What you have to do – Exactly the lines from the first line of the listing through the line containing "Proof. intros Hr Hf. revert" should appear in the output, unchanged.

⟨

Lemma finishes_ok {A} (a : A) : finishes (Ok a).
Proof. done. Qed.
Lemma finishes_throw {A} e : finishes (Throw e : res A).
Proof. done. Qed.
Lemma finishes_bind {A B} (r : res A) (f : A → res B) : finishes r → (∀ a, finishes (f a)) → finishes (r ≫= f).
Proof. intros Hr Hf. by destruct r; [apply Hf|..]. Qed.

Lemma finishes_fmap {A B} (f : A → B) (r : res A) : finishes r → finishes (f <$> r).
Proof. by destruct r. Qed.

(** Loops that carry a result along. *)
Lemma finishes_foldl {A B} (f : res B → A → res B) l r :
  finishes r → (∀ r x, finishes r → finishes (f r x)) → finishes (foldl f r l).
Proof. intros Hr Hf. revert r Hr. induction l as [|x l IH]; intros r Hr; cbn; auto. Qed.

Lemma ends_ret {S A} (a : A) : ends (mret a : M S A).
Proof. done. Qed.
Lemma ends_lift {S A} (r : res A) : finishes r → ends (liftM r : M S A).
Proof. by intros H s. Qed.
Lemma ends_get {S} : ends (getM : M S S).
Proof. done. Qed.
Lemma ends_modify {S} (f : S → S) : ends (modifyM f).
Proof. done. Qed.
Lemma ends_throw {S A} e : ends (throwM e : M S A).
Proof. done. Qed.

Lemma ends_bind {S A B} (m : M S A) (f : A → M S B) : ends m → (∀ a, ends (f a)) → ends (m ≫= f).
Proof.
  intros Hm Hf s. specialize (Hm s). unfold mbind, M_bind. destruct (m s) as [s' [a|e|]]; [|done..]. apply Hf.
Qed.

Lemma ends_for_each {S A} (l : list A) (f : A → M S ()) : (∀ x, ends (f x)) → ends (for_each l f).
Proof. intros Hf. induction l as [|x l IH]; cbn; [done|]. by apply ends_bind. Qed.

(** An operation on a part of the state. *)
Lemma ends_run {S T A} (op : M S A) (get : T → S) (put : T → S → T) :
  ends op → ends (λ t, let '(s, r) := op (get t) in (put t s, r)).
Proof. intros H t. specialize (H (get t)). by destruct (op (get t)). Qed.

Create HintDb ends.
#[export] Hint Resolve finishes_ok finishes_throw ends_ret ends_get ends_modify ends_throw : ends.

Ltac ends :=
  repeat first
    [ by eauto 2 with ends
    | lazymatch goal with
      | |- ∀ _, _ => intros
      | |- finishes (_ ≫= _) => apply finishes_bind
      | |- finishes (foldl _ _ _) => apply finishes_foldl
      | |- finishes (_ ;; _) => apply finishes_bind
      | |- ends (liftM _) => apply ends_lift
      | |- ends (_ ≫= _) => apply ends_bind
      | |- ends (for_each _ _) => apply ends_for_each
      | |- finishes (let '(_, _) := ?x in _) => destruct x
      | |- finishes (match ?x with _ => _ end) => destruct x
      | |- finishes (_ <$> ?x) => apply finishes_fmap
      | |- ends (let '(_, _) := ?x in _) => destruct x
      | |- ends (match ?x with _ => _ end) => destruct x
      end ].
(* ===== verification/Query.v ===== *)
(** * Building queries

    The [query] methods of the field configurations of src/jsonxapian/schema.cc, and
    src/jsonxapian/query_builder.h and query_builder.cc, which turn a JSON query tree into
    a [Xapian::Query].

    [Query] records the constructor calls a query is made by; which documents it matches
    is Xapian's ([QueryMatch], with what its documentation says as [QueryMatchLaws]). *)

From Stdlib Require Import SpecFloat.
From S2P Require Import Prelude Json TextUtils DocValues Hashing Mapping Schema CollConfig Indexing XapianDb.
From S2P Require RangeSource.

(** ** Queries *)

Inductive query_op := OP_AND | OP_OR | OP_XOR | OP_AND_NOT | OP_AND_MAYBE | OP_FILTER | OP_PHRASE | OP_NEAR.

(** [Query(op, begin, end, window)] over terms and over queries, [Query(op, a, b)],
    [Query(OP_SCALE_WEIGHT, q, factor)] and [Query(&source)] for a [MultiValueRangeSource] and a [LatLongDistancePostingSource]. *)
Inductive Query :=
| MatchNothing
| MatchAll
| QueryTerms (op : query_op) (terms : list string) (window : N)
| QueryList (op : query_op) (queries : list Query)
| QueryPair (op : query_op) (left right : Query)
| QueryScale (query : Query) (factor : spec_float)
| QueryRange (slot : N) (start_val end_val : string)
| QueryDistance (slot : N) (longitude latitude : spec_float) (max_range : spec_float).

(** The settings of a [Xapian::QueryParser]; [None] where nothing was set. *)
Inductive stem_strategy := STEM_NONE | STEM_SOME.
Record QueryParser := mkParser {
  qp_stemmer : option string;
  qp_strategy : option stem_strategy;
  qp_default_op : option query_op;
}.

Class QueryLib := {
  (** [parse_query(text, flags, prefix)], which throws on a text it cannot parse. *)
  parse_query : QueryParser → string → N → string → res Query;
  (** The factors a weight may be scaled by: others are refused by the constructor. *)
  factor_allowed : spec_float → bool;
}.

Definition FLAG_BOOLEAN : N := 1.

(** ** The queries of the fields *)

Section fields.
Context {document : Type} `{!DocStore document} `{!IndexLib document} `{!QueryLib}.
Context (w : N).

(** The parameter as an array. *)
Definition as_array (value : json) : list json := if isArray value then json_elems value else [value].

Definition bad_type (qtype what : string) : error :=
  InvalidValueError ("Invalid query type " +:+ quoted qtype +:+ " for " +:+ what +:+ " field").

Definition meta_code (qtype : string) : option ascii :=
  if decide (qtype = "exists") then Some "F"%char
  else if decide (qtype = "nonempty") then Some "N"%char
  else if decide (qtype = "empty") then Some "M"%char
  else if decide (qtype = "error") then Some "E"%char
  else None.

Definition meta_terms (prefix : string) (code : ascii) (v : json) : res (list string) :=
  if isNull v then
    if decide (code = "F"%char) then Ok [prefix +:+ "N"; prefix +:+ "M"] else Ok [prefix +:+ sing code]
  else if isString v then s ← asString v; Ok [(prefix +:+ sing code) +:+ s]
  else throw (InvalidValueError ("Invalid query value (" +:+ json_serialise v +:+ ") for meta field - must be string or null")).

Definition MetaFieldConfig_query (prefix qtype : string) (value : json) : res Query :=
  match meta_code qtype with
  | None => throw (bad_type qtype "meta")
  | Some code => terms ← mapM (meta_terms prefix code) (as_array value); Ok (QueryTerms OP_OR (concat terms) 0)
  end.

(** The text of a value that is a string or a number, [what] being the message for any
    other one and [name] the word for the value in the others. *)
Definition value_text (what name : string) (v : json) : res string :=
  if isString v then asString v
  else if negb (isConvertibleTo v uintValue) then throw (InvalidValueError what)
  else if lt_Int v 0 then throw (InvalidValueError ("JSON value for " +:+ name +:+ " was negative - wanted unsigned int"))
  else if gt_UInt64 v maxUInt64
  then throw (InvalidValueError ("JSON value " +:+ styled v +:+ " was larger than maximum allowed ("
         +:+ valueToString maxUInt64 +:+ ")"))
  else n ← asUInt64 v; Ok (valueToString n).

(** A value too long for the field. *)
Definition shorten_term (base : MaxLenFieldConfig) (termtext : string) : res string :=
  if (max_length base <? str_size termtext)%N then
    match too_long_action base with
    | TOOLONG_ERROR => Ok termtext
    | TOOLONG_HASH => hash_long_term w termtext (max_length base)
    | TOOLONG_TRUNCATE => Ok (str_take (N.to_nat (max_length base)) termtext)
    end
  else Ok termtext.

Definition id_term (base : MaxLenFieldConfig) (prefix : string) (v : json) : res string :=
  termtext ← value_text "ID value must be an integer or a string" "field" v;
  termtext ← shorten_term base termtext;
  Ok (prefix +:+ termtext).

Definition IDFieldConfig_query (base : MaxLenFieldConfig) (prefix qtype : string) (value : json) : res Query :=
  if negb (bool_decide (qtype = "is")) then throw (bad_type qtype "id")
  else terms ← mapM (id_term base prefix) (as_array value); Ok (QueryTerms OP_OR terms 0).

Definition exact_term (base : MaxLenFieldConfig) (prefix : string) (lowercase : bool) (v : json) : res string :=
  termtext ← value_text "Filter value must be an integer or a string" "field" v;
  let termtext := if lowercase then tolower termtext else termtext in
  termtext ← shorten_term base termtext;
  Ok (prefix +:+ termtext).

Definition ExactFieldConfig_query (base : MaxLenFieldConfig) (prefix : string) (lowercase : bool) (qtype : string)
    (value : json) : res Query :=
  if negb (bool_decide (qtype = "is")) then throw (bad_type qtype "exact")
  else terms ← mapM (exact_term base prefix lowercase) (as_array value); Ok (QueryTerms OP_OR terms 0).

(** *** Text *)

(** The terms of a phrase: a token at the position of the one before replaces it. *)
Definition phrase_step (prefix : string) (st : list string * N) (tok : string * N) : list string * N :=
  let '(phraseterms, lastpos) := st in
  let '(token, pos) := tok in
  let phraseterms := if negb (bool_decide (phraseterms = [])) && (lastpos =? pos)%N
                     then take (length phraseterms - 1) phraseterms else phraseterms in
  (phraseterms ++ [prefix +:+ tolower token], pos).

Definition build_CJK_query (prefix text op : string) (window : N) : Query :=
  let token_list := tokenize text in
  if decide (token_list = []) then MatchNothing
  else
    let phraseterms := (foldl (phrase_step prefix) ([], 0%N) token_list).1 in
    if decide (op = "phrase") then QueryTerms OP_PHRASE phraseterms window
    else if decide (op = "near") then QueryTerms OP_NEAR phraseterms window
    else if decide (op = "and") then QueryTerms OP_AND phraseterms 0
    else if decide (op = "or") then QueryTerms OP_OR phraseterms 0
    else MatchNothing.

(** [qp.set_stemmer(Xapian::Stem(stemmer))], for a stemmer that was named. *)
Definition set_stemmer (stemmer : string) : res QueryParser :=
  if decide (stemmer = "") then Ok (mkParser None None None)
  else if known_language stemmer then Ok (mkParser (Some stemmer) (Some STEM_SOME) None)
  else throw (XapianError "InvalidArgumentError").

Definition set_op (op : string) (qp : QueryParser) : QueryParser :=
  if decide (op = "phrase") then mkParser (qp_stemmer qp) (Some STEM_NONE) (Some OP_PHRASE)
  else if decide (op = "near") then mkParser (qp_stemmer qp) (Some STEM_NONE) (Some OP_NEAR)
  else if decide (op = "and") then mkParser (qp_stemmer qp) (qp_strategy qp) (Some OP_AND)
  else if decide (op = "or") then mkParser (qp_stemmer qp) (qp_strategy qp) (Some OP_OR)
  else qp.

Definition build_stem_query (prefix text op stemmer : string) : res Query :=
  qp ← set_stemmer stemmer; parse_query (set_op op qp) text 0 prefix.

Definition set_op_parsed (op : string) (qp : QueryParser) : QueryParser :=
  if decide (op = "and") then mkParser (qp_stemmer qp) (qp_strategy qp) (Some OP_AND)
  else if decide (op = "or") then mkParser (qp_stemmer qp) (qp_strategy qp) (Some OP_OR)
  else qp.

(** The flags are combined with [||], which makes them 1, that is [FLAG_BOOLEAN]. *)
Definition build_parsed_query (prefix text op stemmer : string) : res Query :=
  qp ← set_stemmer stemmer; parse_query (set_op_parsed op qp) text FLAG_BOOLEAN prefix.

Definition not_text : error := InvalidValueError "Invalid value for text field query - must be string or object".

Definition text_window (qparams : json) : res N :=
  window_json ← json_index qparams "window";
  if isNull window_json then Ok 0%N
  else window ← json_get_uint64_member qparams "window" (Z.to_N maxInt); Ok (wrap32 window).

(** The text, the operator and the window. *)
Definition phrase_params (qparams : json) : res (string * string * N) :=
  if isString qparams then text ← asString qparams; Ok (text, "phrase", 0%N)
  else if negb (isObject qparams) then throw not_text
  else
    text ← json_get_string_member qparams "text" "";
    op ← json_get_string_member qparams "op" "phrase";
    if negb (bool_decide (op ∈ ["and"; "or"; "phrase"; "near"]))
    then throw (InvalidValueError ("Invalid operator " +:+ quoted op +:+ " for text query on text field"))
    else window ← text_window qparams; Ok (text, op, window).

Definition query_phrase (prefix processor : string) (qparams : json) : res Query :=
  '(text, op, window) ← phrase_params qparams;
  if decide (processor = "cjk") then Ok (build_CJK_query prefix text op window)
  else build_stem_query prefix text op (if string_startswith processor "stem_" then str_drop 5 processor else "").

Definition query_parse (prefix processor : string) (qparams : json) : res Query :=
  '(text, op) ← (if isString qparams then text ← asString qparams; Ok (text, "and")
    else if negb (isObject qparams) then throw not_text
    else
      text ← json_get_string_member qparams "text" "";
      op ← json_get_string_member qparams "op" "and";
      if negb (bool_decide (op ∈ ["and"; "or"]))
      then throw (InvalidValueError ("Invalid operator " +:+ quoted op +:+ " for parse query on text field"))
      else Ok (text, op));
  if decide (processor = "cjk") then throw (InvalidValueError "Query parser does not support CJK fields")
  else build_parsed_query prefix text op (if string_startswith processor "stem_" then str_drop 5 processor else "").

Definition TextFieldConfig_query (prefix processor qtype : string) (qparams : json) : res Query :=
  if decide (qtype = "text") then query_phrase prefix processor qparams
  else if decide (qtype = "parse") then query_parse prefix processor qparams
  else throw (bad_type qtype "text").

(** *** Ranges *)

Definition range_check (qtype what points : string) (value : json) : res () :=
  if negb (bool_decide (qtype = "range")) then throw (bad_type qtype what)
  else
    json_check_array value "filter value" ;;
    if negb (json_size value =? 2)%N then throw (InvalidValueError points) else Ok ().

(** [value[i]] of an array: null out of range. *)
Definition json_at (value : json) (i : nat) : json := default JNull (json_elems value !! i).

Definition not_double (v : json) : error :=
  InvalidValueError ("JSON value for double field query (" +:+ json_serialise v +:+ ") was not convertible to a double").
Record DbGroup := mkGroup {
  max_newdb_docs : N;
  groupdir : string;
  control : DbFragment;
  frags : list DbFragment;
  next_fragnum : N;
  last_fraglist_str : string;
  group_db : list handle;
  group_db_valid : bool;
  disk : gmap string database;
  files : gmap string string;
  dirs : gset string;
}.

Definition new_DbGroup (groupdir : string) (disk : gmap string database) (files : gmap string string)
    (dirs : gset string) : DbGroup :=
  mkGroup 100000000 groupdir (new_DbFragment "control" (groupdir +:+ "/control")) [] 0 "" [] false
    disk files dirs.

Definition set_control (f : DbFragment) (d : gmap string database) (g : DbGroup) : DbGroup :=
  mkGroup (max_newdb_docs g) (groupdir g) f (frags g) (next_fragnum g) (last_fraglist_str g)
    (group_db g) (group_db_valid g) d (files g) (dirs g).
Definition set_frags (l : list DbFragment) (d : gmap string database) (g : DbGroup) : DbGroup :=
  mkGroup (max_newdb_docs g) (groupdir g) (control g) l (next_fragnum g) (last_fraglist_str g)
    (group_db g) (group_db_valid g) d (files g) (dirs g).
Definition set_next_fragnum (n : N) (g : DbGroup) : DbGroup :=
  mkGroup (max_newdb_docs g) (groupdir g) (control g) (frags g) n (last_fraglist_str g)
    (group_db g) (group_db_valid g) (disk g) (files g) (dirs g).
Definition set_last_fraglist (s : string) (g : DbGroup) : DbGroup :=
  mkGroup (max_newdb_docs g) (groupdir g) (control g) (frags g) (next_fragnum g) s
    (group_db g) (group_db_valid g) (disk g) (files g) (dirs g).
Definition set_group_db (l : list handle) (valid : bool) (g : DbGroup) : DbGroup :=
  mkGroup (max_newdb_docs g) (groupdir g) (control g) (frags g) (next_fragnum g) (last_fraglist_str g)
    l valid (disk g) (files g) (dirs g).
Definition set_files (m : gmap string string) (X : gset string) (g : DbGroup) : DbGroup :=
  mkGroup (max_newdb_docs g) (groupdir g) (control g) (frags g) (next_fragnum g) (last_fraglist_str g)
    (group_db g) (group_db_valid g) (disk g) m X.

(** [control.op(...)] and [frags[i]->op(...)]. *)
Definition on_control {A} (op : fragM A) : M DbGroup A := λ g,
  let '((f, d), r) := op (control g, disk g) in (set_control f d g, r).
Definition on_frag {A} (i : nat) (op : fragM A) : M DbGroup A := λ g,
  match frags g !! i with
  | None => (g, throw UndefinedBehaviour)
  | Some f => let '((f, d), r) := op (f, disk g) in (set_frags (<[i := f]> (frags g)) d g, r)
  end.

(** What a handle of [group_db] shows, and the combined database. *)
Definition handle_db (g : DbGroup) (h : handle) : database :=
  match h with
  | HRo db => db
  | HWr i => match frags g !! i with Some f => wrdb f | None => empty_db end
  end.
Definition group_view (g : DbGroup) : database := combine (handle_db g <$> group_db g).

Definition invalidate_group_db : M DbGroup () := λ g,
  if group_db_valid g then (set_group_db [] false g, Ok ()) else (g, Ok ()).

(** [frags[i]->get_db()], as the reference to one of the two databases it is. *)
Definition get_handle (i : nat) : M DbGroup handle :=
  db ← on_frag i DbFragment_get_db;
  g ← getM;
  match frags g !! i with
  | Some f => mret (if is_writable f then HWr i else HRo db)
  | None => throwM UndefinedBehaviour
  end.

(** The loop of [add_database] over the [n] fragments from [i] on. *)
Fixpoint add_databases (n i : nat) : M DbGroup () :=
  match n with
  | O => mret ()
  | S n =>
      h ← get_handle i;
      modifyM (λ g, set_group_db (group_db g ++ [h]) (group_db_valid g) g) ;;
      add_databases n (S i)
  end.

Definition init_group_db : M DbGroup () := λ g,
  if negb (is_open (control g))
  then (g, throw (InvalidStateError "Database must be open to access groupdb"))
  else if group_db_valid g then (g, Ok ())
  else
    (modifyM (set_group_db [] false) ;;
     add_databases (length (frags g)) 0 ;;
     modifyM (λ g, set_group_db (group_db g) true g)) g.

Definition DbGroup_get_db : M DbGroup database :=
  init_group_db ;; g ← getM; mret (group_view g).

Definition DbGroup_get_document (idterm : string) : M DbGroup (option document) :=
  init_group_db ;;
  g ← getM;
  match postlist (group_view g) idterm with
  | [] => mret None
  | d :: _ =>
      match get_document (group_view g) d with
      | None => throwM (XapianError "DocNotFoundError")
      | Some doc => mret (Some doc)
      end
  end.

Definition DbGroup_doc_exists (idterm : string) : M DbGroup bool :=
  init_group_db ;; g ← getM; mret (term_exists (group_view g) idterm).

Definition DbGroup_get_doccount : M DbGroup N :=
  init_group_db ;; g ← getM; mret (get_doccount (group_view g)).

Definition DbGroup_close : M DbGroup () :=
  invalidate_group_db ;;
  modifyM (set_last_fraglist "") ;;
  on_control DbFragment_close ;;
  g ← getM;
  for_each (seq 0 (length (frags g))) (λ i, on_frag i DbFragment_close).

Definition DbGroup_set_metadata (key value : string) : M DbGroup () :=
  on_control (DbFragment_set_metadata key value).

Definition DbGroup_get_metadata (key : string) : M DbGroup string :=
  db ← on_control DbFragment_get_db; mret (get_metadata db key).

(** [sync]. *)
Definition DbGroup_sync : M DbGroup () :=
  g ← getM;
  for_each (seq 0 (length (frags g))) (λ i, on_frag i DbFragment_commit) ;;
  on_control DbFragment_commit.

(** *** The stored list of fragments *)

Context (json_serialise : json → string) (json_unserialise : string → res json)
  (styled : json → string).
Context (io : io_step → bool).

Definition fraglist_json (l : list DbFragment) : json :=
  foldl (λ fraglist f, json_append fraglist (json_set (JObj []) "name" (jstr (fname f)))) (JArr []) l.

Definition xapiandb_contents (l : list DbFragment) : string :=
  foldl (λ s f, s +:+ ("auto " +:+ fname f +:+ sing (chr 10))) "" l.

(** A file operation, and what is thrown when it fails. *)
Definition io_do (step : io_step) (msg : string) (done : DbGroup → DbGroup) : M DbGroup () := λ g,
  if io step then (done g, Ok ()) else (g, throw (SysError msg)).
(* ===== verification/Restart.v ===== *)
(** * Restarts

    src/dbgroup/dbgroup.cc: what a group of databases holds after its process ended, at
    any moment, and the group was opened again.  Only what was committed is on the disk,
    by a commit of the program or by one that the library makes of itself once enough
    documents have changed; the list of fragments is committed as soon as a fragment is
    added. *)

From stdpp Require Import pretty.
From S2P Require Import Prelude Json TextUtils XapianDb RefJson DbGroup DbGroupThms.

Section restart.
Context {document database : Type} `{XD : !Xapian document database} `{XL : !XapianLaws document database}.
Context `{CSu : !CommitsSucceed document database}.
Context (json_serialise : json → string) (json_unserialise : string → res json) (styled : json → string).
Context (io : io_step → bool).
Implicit Types g : @DbGroup database.

(** ** Sequences of operations *)

Inductive group_op := AddDoc (t : string) (x : document) | DeleteDoc (t : string) | Sync | Restart.

(** A new object for the group, on the same disk. *)
Definition restarted (g : @DbGroup database) : @DbGroup database := new_DbGroup (groupdir g) (disk g) (files g) (dirs g).

Definition run_op (o : group_op) : M DbGroup () :=
  match o with
  | AddDoc t x => DbGroup_add_doc json_serialise io x t
  | DeleteDoc t => DbGroup_delete_doc t
  | Sync => DbGroup_sync
  | Restart => modifyM restarted ;; DbGroup_open_writable json_unserialise styled io
  end.

(** The documents that are there, and those that were there when [sync] was last called. *)
Definition group_spec (o : group_op) (s : gmap string document * gmap string document) :=
  match o with
  | AddDoc t x => (<[t := x]> s.1, s.2)
  | DeleteDoc t => (delete t s.1, s.2)
  | Sync => (s.1, s.1)
  | Restart => (s.2, s.2)
  end.

Definition op_ok (o : group_op) : Prop :=
  match o with AddDoc t x => ids x = {[t]} | DeleteDoc t => is_id t | _ => True end.

(** ** What is on the disk *)

(** The database at a path. *)
Definition at_path (g : @DbGroup database) (p : string) : database := default empty_db (disk g !! p).

(** No fragment has more than [n] changed documents since its last commit. *)
Definition calm (g : @DbGroup database) (n : N) : Prop :=
  ∀ f, f ∈ frags g → fstate f = OPEN_FOR_WRITING → (pending f ≤ n)%N.

(** Operations that leave the list of fragments alone, change at most [a] documents, and
    so, as long as the library need not commit of itself, nothing that is on the disk. *)
Record moves (a : N) g g' : Prop := {
  mv_names : (λ f, (fname f, fpath f)) <$> frags g' = (λ f, (fname f, fpath f)) <$> frags g;
  mv_control : control g' = control g;
  mv_next : next_fragnum g' = next_fragnum g;
  mv_dir : groupdir g' = groupdir g;
  mv_there : ∀ p, is_Some (disk g !! p) → is_Some (disk g' !! p);
  mv_other : ∀ p, p ∉ fpath <$> frags g → at_path g' p = at_path g p;
  mv_calm n : calm g n → calm g' (n + a);
  mv_disk n : calm g n → (n + a < flush_threshold)%N → ∀ p, at_path g' p = at_path g p;
}.

Lemma moves_refl g : moves 0 g g.
Proof. split; try done. intros n. by rewrite N.add_0_r. Qed.

Lemma moves_paths a g g' : moves a g g' → fname <$> frags g' = fname <$> frags g ∧ fpath <$> frags g' = fpath <$> frags g.
Proof.
  intros [H _ _ _ _ _ _ _].
  assert (H1 : ∀ g : @DbGroup database, fname <$> frags g = fst <$> ((λ f, (fname f, fpath f)) <$> frags g)) by (intros; by rewrite <-list_fmap_compose).
  assert (H2 : ∀ g : @DbGroup database, fpath <$> frags g = snd <$> ((λ f, (fname f, fpath f)) <$> frags g)) by (intros; by rewrite <-list_fmap_compose).
  by rewrite !H1, !H2, H.
Qed.

Lemma moves_trans a b g1 g2 g3 : moves a g1 g2 → moves b g2 g3 → moves (a + b) g1 g3.
Proof.
  intros H1 H2. pose proof (moves_paths _ _ _ H1) as [_ Hp]. destruct H1, H2. split; try congruence; auto.
  - intros p Hin. rewrite mv_other1, mv_other0; [done..|by rewrite Hp].
  - intros n Hn. rewrite N.add_assoc. auto.
  - intros n Hn Ht p. rewrite (mv_disk1 (n + a)%N), (mv_disk0 n); auto; lia.
Qed.

Definition stays {A} (m : M DbGroup A) : Prop := ∀ g, moves 0 g (m g).1.

Lemma stays_bind {A B} (m : M DbGroup A) (f : A → M DbGroup B) : stays m → (∀ a, stays (f a)) → stays (m ≫= f).
Proof.
  intros Hm Hf g. unfold mbind, M_bind. specialize (Hm g). destruct (m g) as [g1 [a| |]]; cbn in *; [|done..].
  apply (moves_trans 0 0 _ g1); [exact Hm|]. apply Hf.
Qed.
Lemma stays_ret {A} (a : A) : stays (mret a).
Proof. intros g. apply moves_refl. Qed.

(** An operation on one fragment. *)
Lemma moves_on_frag {A} (op : fragM A) a i g :
  (∀ f, frags g !! i = Some f → let '((f', d'), _) := op (f, disk g) in
     fname f' = fname f ∧ fpath f' = fpath f ∧ (∀ p, is_Some (disk g !! p) → is_Some (d' !! p)) ∧
     (∀ p, p ≠ fpath f → d' !! p = disk g !! p) ∧
     ∀ n, (fstate f = OPEN_FOR_WRITING → (pending f ≤ n)%N) → (fstate f' = OPEN_FOR_WRITING → (pending f' ≤ n + a)%N) ∧
       ((n + a < flush_threshold)%N → default empty_db (d' !! fpath f) = default empty_db (disk g !! fpath f))) →
  moves a g (on_frag i op g).1.
Proof.
  intros Hop. unfold on_frag. destruct (frags g !! i) as [f|] eqn:Hf.
  2: { pose proof (moves_refl g) as []. split; try done. intros n Hn f Hin Hw. specialize (Hn f Hin Hw). lia. }
  assert (Hin : f ∈ frags g) by by eapply list_elem_of_lookup_2. specialize (Hop f eq_refl).
  destruct (op (f, disk g)) as [[f' d'] r]. destruct Hop as (Hn & Hp & Hs & Ho & Hc). cbn. split; try done; cbn.
  - rewrite list_fmap_insert. apply list_insert_id. by rewrite list_lookup_fmap, Hf, Hn, Hp.
  - intros p Hpp. unfold at_path. cbn. rewrite Ho; [done|]. intros ->. apply Hpp. by apply list_elem_of_fmap_2.
  - intros n Hcalm f2 [j [(_ & <- & _)|[_ Hj]]%list_lookup_insert_Some]%list_elem_of_lookup Hw.
    + by apply (Hc n (Hcalm f Hin)).
    + specialize (Hcalm f2 (list_elem_of_lookup_2 _ _ _ Hj) Hw). lia.
  - intros n Hcalm Ht p. unfold at_path. cbn. destruct (decide (p = fpath f)) as [->|Hne]; [|by rewrite Ho].
    by apply (Hc n (Hcalm f Hin)).
Qed.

⟩

Answer space –
Lemma finishes_ok {A} (a : A) : finishes (Ok a).
Proof. done. Qed.
Lemma finishes_throw {A} e : finishes (Throw e : res A).
Proof. done. Qed.
Lemma finishes_bind {A B} (r : res A) (f : A → res B) : finishes r → (∀ a, finishes (f a)) → finishes (r ≫= f).
Proof. intros Hr Hf. by destruct r; [apply Hf|..]. Qed.

Lemma finishes_fmap {A B} (f : A → B) (r : res A) : finishes r → finishes (f <$> r).
Proof. by destruct r. Qed.

(** Loops that carry a result along. *)
Lemma finishes_foldl {A B} (f : res B → A → res B) l r :
  finishes r → (∀ r x, finishes r → finishes (f r x)) → finishes (foldl f r l).
Proof. intros Hr Hf. revert r Hr. induction l as [|x l IH]; intros r Hr; cbn; auto. Qed.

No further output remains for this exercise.